Fortpflanzungsverhalten der Stockenten
MAKE LOVE - NOT WAR !!
Sexualität und Aggression sind im Tierreich meist zwei Seiten der gleichen Medaille, die im Verhaltensrepertoire oft zueinander gehören. Schon der Konrad Lorenz Schüler Irenäus Eibl-Eibesfeldt beschrieb 1985 in seinem Buch "Liebe und Hass" an zahlreichen Beispielen die Naturgeschichte dieser elementaren Verhaltensweisen.
Als ich ein Stockentenpaar an der Ruhr beobachtete, das sich paarte, wurde deutlich, wie eng Sexualität und Aggression bei vielen Tieren miteinander verwoben sein können. Die beigefügte Bilderserie dokumentiert das Beobachtete.
Im Handbuch der Vögel Mitteleuropas (Vd. 2, S.428f.) wird die Kopulation der Stockenten wie folgt beschrieben:
".. Beide steigern sich alternierend in immer raschere und längere Pumpserien bis sich die Ente flach hinduckt. Der Erpel klettert auf ihren Rücken, packt sie mit dem Schnabel am Hinterkopf, preßt seinen abwärts gekrümmten Schwanz seitlich an den aufwärts gerichteten Schwanz der Ente und vollzieht unter rhythmischen Seitwärtsbewegungen schließlich die Begattung. "
Wird man selbst Augenzeuge dieses Begattungsaktes, macht man sich unwillkürlich Sorgen um das Entenweibchen. Das Ganze sieht so rabiat aus, dass man denkt, es könnte ertrinken, weil die Ente vom Erpel dabei ganz unter die Wasseroberfläche gedrückt wird. Oft ist es aber das Weibchen, das den Erpel zur Kopulation animiert. Dem Fortpflanzungsakt gehen in der Regel zahlreiche Balzhandlungen voraus, die bei Stockenten sehr kompliziert verflochten sein können.
Bei unverpaarten Enten findet bereits im Herbst eine Gemeinschaftsbalz statt (die sogenannten "Gesellschaftsspiele"), bei denen die Weibchen nur Zuschauerinnen sind, während die Erpel viele Balzbewegungen zeigen, die bei den einzelnen Schwimmentenarten so charakteristisch voneinander abweichen, dass ein Vergleich sogar die Rekonstruktion des Schwimmentenstammbaums zulässt.
Am Ende der Gemeinschaftsbalz steht oft die sogenennte "Verlobung" der Paare.

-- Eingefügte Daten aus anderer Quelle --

(* ===== verification/Roam.v ===== *)
(** * Roaming

    [src/src/wifi/roam.rs]: when a roam scan is started, the targets of 802.11v
    requests, and Fast BSS Transition.  A wait for a neighbor report handles the events
    that arrive meanwhile; what handles them is the argument [wait_report] of the methods
    that reach the wait ([WifiEvents.v] gives it).  [FtSafety.v] shows when the keys of a
    Fast BSS Transition are installed, which ones, and what the authentication response
    must carry; [WifiDemo.v] where a BTM request can send the client. *)

From stdpp Require Import gmap.
From S2P Require Import Prelude Errors Eap EapTls Security Pmksa WifiKdf FourWay Sae Owe.
From S2P Require Import WifiConfig ClientState Scan WifiIface WifiAuth.

Definition ROAM_COOLDOWN : Z := secs 30.
Definition CQM_RSSI_HYST_DBM : Z := 5.
Definition BACKGROUND_SCAN_SECS : Z := 300.
Definition POST_CONNECT_SCAN_DELAY_SECS : Z := 5.
Definition ROAM_SIGNAL_CHECK_SECS : Z := 5.
Definition RETRY_BACKOFF_INIT_SEC : Z := 10.
(** [Ieee80211BtmResponse], [Ieee80211StatusCode::Success]. *)
Definition STATUS_ACCEPT : Z := 0.
Definition STATUS_REJECT_UNSPECIFIED : Z := 1.
Definition StatusSuccess : Z := 0.

Definition roaming_err {A} (m : string) : outcome WifiError.t A :=
  Err (WifiError.new WifiError.Roaming m).

Definition ft_reassoc_uses_rsnxe (security : SecurityType) (sae_pwe : SaePwe) (ap_supports_h2e : bool)
  (sae_password_id : option string) : bool :=
  (match security with FtSae | FtSaeExtKey => true | _ => false end)
  && (bool_decide (is_Some sae_password_id) || starts_h2e sae_pwe ap_supports_h2e).

Definition connected_wait_duration (now : Z) (ap_supports_roam cqm_armed : bool)
  (post_connect_deadline : option Z) : option Z :=
  let background_wait :=
    if ap_supports_roam
    then Some (secs (if cqm_armed then BACKGROUND_SCAN_SECS else ROAM_SIGNAL_CHECK_SECS)) else None in
  match post_connect_deadline with
  | Some deadline =>
      let remaining := Z.max 0 (deadline - now) in
      Some (from_option (fun wait => Z.min wait remaining) remaining background_wait)
  | None => background_wait
  end.

Section roam.
Context `{!Supplicant} `{!FrameLib} `{!Host}.

(** ** Frames and elements *)

Definition register_roam_frames : wm unit :=
  w ← get;
  if bool_decide (if_mlme (w_iface w) = FullMac) then mret tt else
  logged (request (RegisterFrame [10]));;
  logged (request (RegisterFrame [5; 5])).

Definition append_ft_mdie (w : W) (ies : list Z) : outcome WifiError.t (list Z) :=
  match mdie (bss_info w) with
  | None => roaming_err "FT BSS without MDIE in scan results"
  | Some m => Ok (ies ++ mdie_element (mdid m) (ft_capab m))
  end.

(** The element with an identifier, with its header. *)
Definition element (ies : list Z) (id : Z) : option (list Z) := ie_at ies <$> find_ie_pos ies id.

(** MDIE and FTIE of a response, which Message 2 repeats. *)
Definition ft_ies (ies : list Z) : list Z :=
  default [] (element ies ELEMENT_ID_MDIE) ++ default [] (element ies ELEMENT_ID_FTIE).

(** The key that the FT hierarchy starts from. *)
Definition xxkey (w : W) : outcome WifiError.t (list Z) :=
  match security (bss_info w) with
  | FtSae | FtSaeExtKey =>
      ok_or (a_method (w_auth w) ≫= AuthMethod.pmk) (WifiError.new WifiError.Roaming "no SAE PMK for FT")
  | FtPsk => ok_or (a_psk_pmk (w_auth w)) (WifiError.new WifiError.Roaming "no PSK PMK for FT")
  | other => roaming_err ("FT context for non-FT security " +:+ security_debug other)
  end.

Definition roaming {A} (o : option A) (m : string) : wm A :=
  lift (ok_or o (WifiError.new WifiError.Roaming m)).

Bereits verpaarte Stockenten kopulieren dagegen bereits im Herbst und Winter täglich. Über den Sinn dieser Begattungen kann man nur spekulieren, denn zu diesem Zeitpunkt befinden sich die Keimdrüsen noch in einem Ruhezustand.
Das von mir beobachtete Entenpaar war vermutlich schon verpaart, denn es sonderte sich zur Kopulation deutlich von den übrigen Stockenten ab. Die Paare erkennt man auch daran, dass sie meist zusammen bleiben, einander folgen und der Erpel andere Männchen, die sich ihnen zu sehr nähern, erbittert verfolgt (s. vorletztes Bild).
So fürsorglich das auch scheinen mag, bestehen die Enten für den Rest des Jahres nur noch aus Mutterfamilien. Der Erpel bewacht zwar das Nest noch eine Zeit. Groß gezogen werden die 10-12 Küken danach ausschließlich von der Mutter, die sich dabei auf ihr gutes Tarngefieder verlassen muss, mit dem sie im Uferdickicht meist nur schwer zu entdecken ist (letztes Foto).
Die Tatsache, dass das Fortpflanzungsverhalten der Stockenten im oben zitierten Handbuch über 10 Seiten beschrieben wird, zeigt, dass die Verhältnisse meist noch viel komplexer sind, als ich sie hier zusammengefasst darstellen konnte.
Auf jeden Fall lohnt es sich, an einem Gewässer einmal länger zu verweilen, um unsere häufigste Schwimmentenart genauer zu beobachten. Langweilig wird es dabei bestimmt nicht.
Jeden Tag wird uns durch die Nachrichten vor Augen geführt, dass der Slogan "Make love- not war" in den 60ern wohl zu optimistisch war. Aggression scheint leider auch zum Wesen der Menschen zu gehören.